Trademarks for the Code Age properties were registered in March 2004. Commanders and Archives were announced first, with the announcement of Brawls coinciding with Square Enix showing the franchise off with a trailer at a press conference prior to E3 2005. Naora and the team were concerned about releasing Commanders outside Japan as it would coincide with the release window of the PlayStation 3. He also said that further Code Age projects would depend on public reception of Commanders and Brawls. Both Commanders and Brawls were scheduled for a 2006 release in North America, but ultimately none of the Code Age franchise was released outside Japan. Brawls was shut down on September 30, 2006. Square Enix confirmed the following year that the Code Age titles would not be published by them overseas. Localization staff member Christopher "Koji" Fox, who later notably worked on Final Fantasy XIV, had completed the translation of Commanders before Square Enix cancelled its localization.

==Reception==
Code Age Commanders sold 37,000 units in its first week of release in Japan, a strong start for a new franchise; debuting at number two in the game sales charts. It sold over 61,000 copies in Japan by the end of 2005. Ultimately RPGFan attributed the localization's cancellation on both low sales and poor reception in Japan.

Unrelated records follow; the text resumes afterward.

Definition execute_sell (qty : Z) (s : sim_state) : sim_state :=
  let price := current_price s in
  if andb (0 <? price) (0 <? position s)%Z then
    let qty_to_sell := Z.min qty (position s) in
    let pnl := (price - avg_price s) * float_of_int qty_to_sell in
    let position' := (position s - qty_to_sell)%Z in
    {| position := position';
       avg_price := if (position' =? 0)%Z then 0 else avg_price s;
       cash := cash s + price * float_of_int qty_to_sell;
       current_price := price;
       realized_pnl := realized_pnl s + pnl |}
  else s.

Definition set_price (p : float) (s : sim_state) : sim_state :=
  mkState (position s) (avg_price s) (cash s) p (realized_pnl s).

Inductive event : Type :=
| Price (p : float)
| Buy (qty : Z)
| Sell (qty : Z).

Definition apply (e : event) (s : sim_state) : sim_state :=
  match e with
  | Price p => set_price p s
  | Buy q => execute_buy q s
  | Sell q => execute_sell q s
  end.

Definition run (es : list event) (s : sim_state) : sim_state :=
  fold_left (fun st e => apply e st) es s.

(** The quantities of the title line of the chart, as the loop computes
    them. *)
Definition unrealized_pnl (current_close : float) (s : sim_state) : float :=
  (current_close - avg_price s) * float_of_int (position s).

Definition total_pnl (current_close : float) (s : sim_state) : float :=
  realized_pnl s + unrealized_pnl current_close s.

Definition account_value (current_close : float) (s : sim_state) : float :=
  cash s + float_of_int (position s) * current_close.

End AnimateOndsFloat.

(** ** [simulate_onds_vwap_only.py]: [TradingSimulator] *)

Module Sim.
Import Pandas Vwap.

Definition INITIAL_CASH : Q := 10000.
Definition TRADE_QTY : Z := 1.

Definition qz (z : Z) : Q := inject_Z z.
Definition Qgt_b (a b : Q) : bool := negb (Qle_bool a b).

(** The fields of the simulator that the trading logic reads or writes.
    The frame [self.data] never changes after [__init__] and is passed
    to the methods that need it. *)
Record t : Type := mkSim {
  current_idx : nat;
  cash : Q;
  position : Z;
  equity : Q;
  pl : Q;
  current_price : Q;
  deviation : Q;
  auto_trade_enabled : bool
}.

Definition init : t :=
  {| current_idx := 0; cash := INITIAL_CASH; position := 0;
     equity := INITIAL_CASH; pl := 0; current_price := 0;
     deviation := 0.01; auto_trade_enabled := true |}.

(** The lines the simulator prints, one constructor per [print]. *)
Inductive line : Type :=
| BOUGHT (qty : Z) (price : Q)
| SOLD (qty : Z) (price : Q)
| CLOSED (qty : Z) (price : Q)
| AutoUptrendDipBuy
| AutoDowntrendBreakdown
| AutoUpperBandProfit.

(** A method: a state transformer that also prints. *)
Definition Act : Type := t -> t * list line.

Definition skip : Act := fun s => (s, []).
Definition print (l : line) : Act := fun s => (s, [l]).
Definition modify (f : t -> t) : Act := fun s => (f s, []).
Definition seq (a b : Act) : Act :=
  fun s => let (s1, o1) := a s in
           let (s2, o2) := b s1 in (s2, o1 ++ o2).
Notation "a ;; b" := (seq a b) (at level 61, right associativity).

Definition toggle_auto_trade (s : t) : t :=
  mkSim (current_idx s) (cash s) (position s) (equity s) (pl s)
        (current_price s) (deviation s) (negb (auto_trade_enabled s)).

Definition increase_dev (s : t) : t :=
  mkSim (current_idx s) (cash s) (position s) (equity s) (pl s)
        (current_price s) (deviation s + 0.0005) (auto_trade_enabled s).

Definition decrease_dev (s : t) : t :=
  mkSim (current_idx s) (cash s) (position s) (equity s) (pl s)
        (current_price s) (Qmax 0 (deviation s - 0.0005))
        (auto_trade_enabled s).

Julian Aiden of Hardcore Gamer noted Square Enix's ambition in attempting to launch multiple linked projects in this way despite its ultimate failure. Play Magazines Nick DesBarres noted that the involved nature of the Code Age project and complexities of releasing all three properties at once impeded any chances of localization. Similarly, Siliconeras Spencer Yip negatively felt that the series's multimedia status made importing Commanders less appealing due to the missing story context.